(** *** Intercepted entry points, as the file has them

    [t] is the calling thread and [env] what the entry point forwards
    to. *)

(** [CreateDXGIFactory], lines 148-194. *)
Definition CreateDXGIFactory (t : thread) (env : Callee)
    (riid : IID) (ppFactory : pointer) : M HRESULT :=
  call_scope <- IncrementCallScope t;;
  result <-
    (if call_scope =? 1
     then
       CustomWrapperPreCall "CreateDXGIFactory" None
         [Iid riid; Ptr ppFactory];;;
       result <- env (RealCall None) "CreateDXGIFactory"
                   [Iid riid; Ptr ppFactory];;
       when (SUCCEEDED result) (WrapObject riid ppFactory);;;
       Encode "CreateDXGIFactory" None (Some result)
         [Iid riid; Ptr ppFactory];;;
       CustomWrapperPostCall "CreateDXGIFactory" None (Some result)
         [Iid riid; Ptr ppFactory];;;
       ret result
     else
       env (RealCall None) "CreateDXGIFactory" [Iid riid; Ptr ppFactory]);;
  DecrementCallScope t;;;
  ret result.

(** [IDXGIObject_Wrapper::SetPrivateData], lines 248-298. *)
Definition IDXGIObject_SetPrivateData (t : thread) (env : Callee)
    (this : address) (Name : IID) (DataSize : Z) (pData : pointer)
  : M HRESULT :=
  call_scope <- IncrementCallScope t;;
  result <-
    (if call_scope =? 1
     then
       CustomWrapperPreCall "IDXGIObject_SetPrivateData" (Some this)
         [Iid Name; Val DataSize; Ptr pData];;;
       object <- GetWrappedObjectAs this;;
       result <- env (RealCall (Some object)) "IDXGIObject_SetPrivateData"
                   [Iid Name; Val DataSize; Ptr pData];;
       Encode "IDXGIObject_SetPrivateData" (Some this) (Some result)
         [Iid Name; Val DataSize; Ptr pData];;;
       CustomWrapperPostCall "IDXGIObject_SetPrivateData" (Some this)
         (Some result) [Iid Name; Val DataSize; Ptr pData];;;
       ret result
     else
       object <- GetWrappedObjectAs this;;
       env (RealCall (Some object)) "IDXGIObject_SetPrivateData"
         [Iid Name; Val DataSize; Ptr pData]);;
  DecrementCallScope t;;;
  ret result.

(** [IDXGIObject_Wrapper::SetPrivateDataInterface], lines 300-344. *)
Definition IDXGIObject_SetPrivateDataInterface (t : thread) (env : Callee)
    (this : address) (Name : IID) (pUnknown : ref) : M HRESULT :=
  call_scope <- IncrementCallScope t;;
  result <-
    (if call_scope =? 1
     then
       CustomWrapperPreCall "IDXGIObject_SetPrivateDataInterface" (Some this)
         [Iid Name; Obj pUnknown];;;
       object <- GetWrappedObjectAs this;;
       unwrapped <- GetWrappedObject pUnknown;;
       result <- env (RealCall (Some object))
                   "IDXGIObject_SetPrivateDataInterface"
                   [Iid Name; Obj unwrapped];;
       Encode "IDXGIObject_SetPrivateDataInterface" (Some this) (Some result)
         [Iid Name; Obj pUnknown];;;
       CustomWrapperPostCall "IDXGIObject_SetPrivateDataInterface" (Some this)
         (Some result) [Iid Name; Obj pUnknown];;;
       ret result
     else
       object <- GetWrappedObjectAs this;;
       env (RealCall (Some object)) "IDXGIObject_SetPrivateDataInterface"
         [Iid Name; Obj pUnknown]);;
  DecrementCallScope t;;;
  ret result.

(** [IDXGIObject_Wrapper::GetParent], lines 398-447. *)
Definition IDXGIObject_GetParent (t : thread) (env : Callee)
    (this : address) (riid : IID) (ppParent : pointer) : M HRESULT :=
  call_scope <- IncrementCallScope t;;
  result <-
    (if call_scope =? 1
     then
       CustomWrapperPreCall "IDXGIObject_GetParent" (Some this)
         [Iid riid; Ptr ppParent];;;
       object <- GetWrappedObjectAs this;;
       result <- env (RealCall (Some object)) "IDXGIObject_GetParent"
                   [Iid riid; Ptr ppParent];;
       when (SUCCEEDED result) (WrapObject riid ppParent);;;
       Encode "IDXGIObject_GetParent" (Some this) (Some result)
         [Iid riid; Ptr ppParent];;;
       CustomWrapperPostCall "IDXGIObject_GetParent" (Some this)
         (Some result) [Iid riid; Ptr ppParent];;;
       ret result
     else
       object <- GetWrappedObjectAs this;;
       env (RealCall (Some object)) "IDXGIObject_GetParent"
         [Iid riid; Ptr ppParent]);;
  DecrementCallScope t;;;
  ret result.

(** [IDXGIDevice_Wrapper::QueryResourceResidency], lines 2551-2603. *)
Definition IDXGIDevice_QueryResourceResidency (t : thread) (env : Callee)
    (this : address) (ppResources : pointer) (pResidencyStatus : pointer)
    (NumResources : Z) : M HRESULT :=
  call_scope <- IncrementCallScope t;;
  result <-
    (if call_scope =? 1
     then
       CustomWrapperPreCall "IDXGIDevice_QueryResourceResidency" (Some this)
         [Ptr ppResources; Ptr pResidencyStatus; Val NumResources];;;
       unwrap_memory <- GetHandleUnwrapMemory t;;
       object <- GetWrappedObjectAs this;;
       unwrapped <- UnwrapObjects ppResources NumResources unwrap_memory;;
       result <- env (RealCall (Some object))
                   "IDXGIDevice_QueryResourceResidency"
                   [Ptr unwrapped; Ptr pResidencyStatus; Val NumResources];;
       Encode "IDXGIDevice_QueryResourceResidency" (Some this) (Some result)
         [Ptr ppResources; Ptr pResidencyStatus; Val NumResources];;;
       CustomWrapperPostCall "IDXGIDevice_QueryResourceResidency" (Some this)
         (Some result)
         [Ptr ppResources; Ptr pResidencyStatus; Val NumResources];;;
       ret result
     else
       object <- GetWrappedObjectAs this;;
       env (RealCall (Some object)) "IDXGIDevice_QueryResourceResidency"
         [Ptr ppResources; Ptr pResidencyStatus; Val NumResources]);;
  DecrementCallScope t;;;
  ret result.

(** [CreateDXGIFactory2], lines 4971-5023: the outermost call goes through
    [D3D12CaptureManager::OverrideCreateDXGIFactory2]. *)
Definition CreateDXGIFactory2 (t : thread) (env : Callee)
    (Flags : Z) (riid : IID) (ppFactory : pointer) : M HRESULT :=
  call_scope <- IncrementCallScope t;;
  result <-
    (if call_scope =? 1
     then
       CustomWrapperPreCall "CreateDXGIFactory2" None
         [Val Flags; Iid riid; Ptr ppFactory];;;
       result <- env (OverrideCall None) "CreateDXGIFactory2"
                   [Val Flags; Iid riid; Ptr ppFactory];;
       when (SUCCEEDED result) (WrapObject riid ppFactory);;;
       Encode "CreateDXGIFactory2" None (Some result)
         [Val Flags; Iid riid; Ptr ppFactory];;;
       CustomWrapperPostCall "CreateDXGIFactory2" None (Some result)
         [Val Flags; Iid riid; Ptr ppFactory];;;
       ret result
     else
       env (RealCall None) "CreateDXGIFactory2"
         [Val Flags; Iid riid; Ptr ppFactory]);;
  DecrementCallScope t;;;
  ret result.

(** [D3D12CreateDevice], lines 7776-7834. *)
Definition D3D12CreateDevice (t : thread) (env : Callee)
    (pAdapter : ref) (MinimumFeatureLevel : Z) (riid : IID)
    (ppDevice : pointer) : M HRESULT :=
  call_scope <- IncrementCallScope t;;
  result <-
    (if call_scope =? 1
     then
       CustomWrapperPreCall "D3D12CreateDevice" None
         [Obj pAdapter; Val MinimumFeatureLevel; Iid riid; Ptr ppDevice];;;
       unwrapped <- GetWrappedObject pAdapter;;
       result <- env (RealCall None) "D3D12CreateDevice"
                   [Obj unwrapped; Val MinimumFeatureLevel; Iid riid;
                    Ptr ppDevice];;
       when (SUCCEEDED result) (WrapObject riid ppDevice);;;
       Encode "D3D12CreateDevice" None (Some result)
         [Obj pAdapter; Val MinimumFeatureLevel; Iid riid; Ptr ppDevice];;;
       CustomWrapperPostCall "D3D12CreateDevice" None (Some result)
         [Obj pAdapter; Val MinimumFeatureLevel; Iid riid; Ptr ppDevice];;;
       ret result
     else
       env (RealCall None) "D3D12CreateDevice"
         [Obj pAdapter; Val MinimumFeatureLevel; Iid riid; Ptr ppDevice]);;
  DecrementCallScope t;;;
  ret result.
════════════════════
Where a line in the material contains "pUnknown", copy that line.

    (this : address) (Name : IID) (pUnknown : ref) : M HRESULT :=
         [Iid Name; Obj pUnknown];;;
       unwrapped <- GetWrappedObject pUnknown;;
         [Iid Name; Obj pUnknown];;;
         (Some result) [Iid Name; Obj pUnknown];;;
         [Iid Name; Obj pUnknown]);;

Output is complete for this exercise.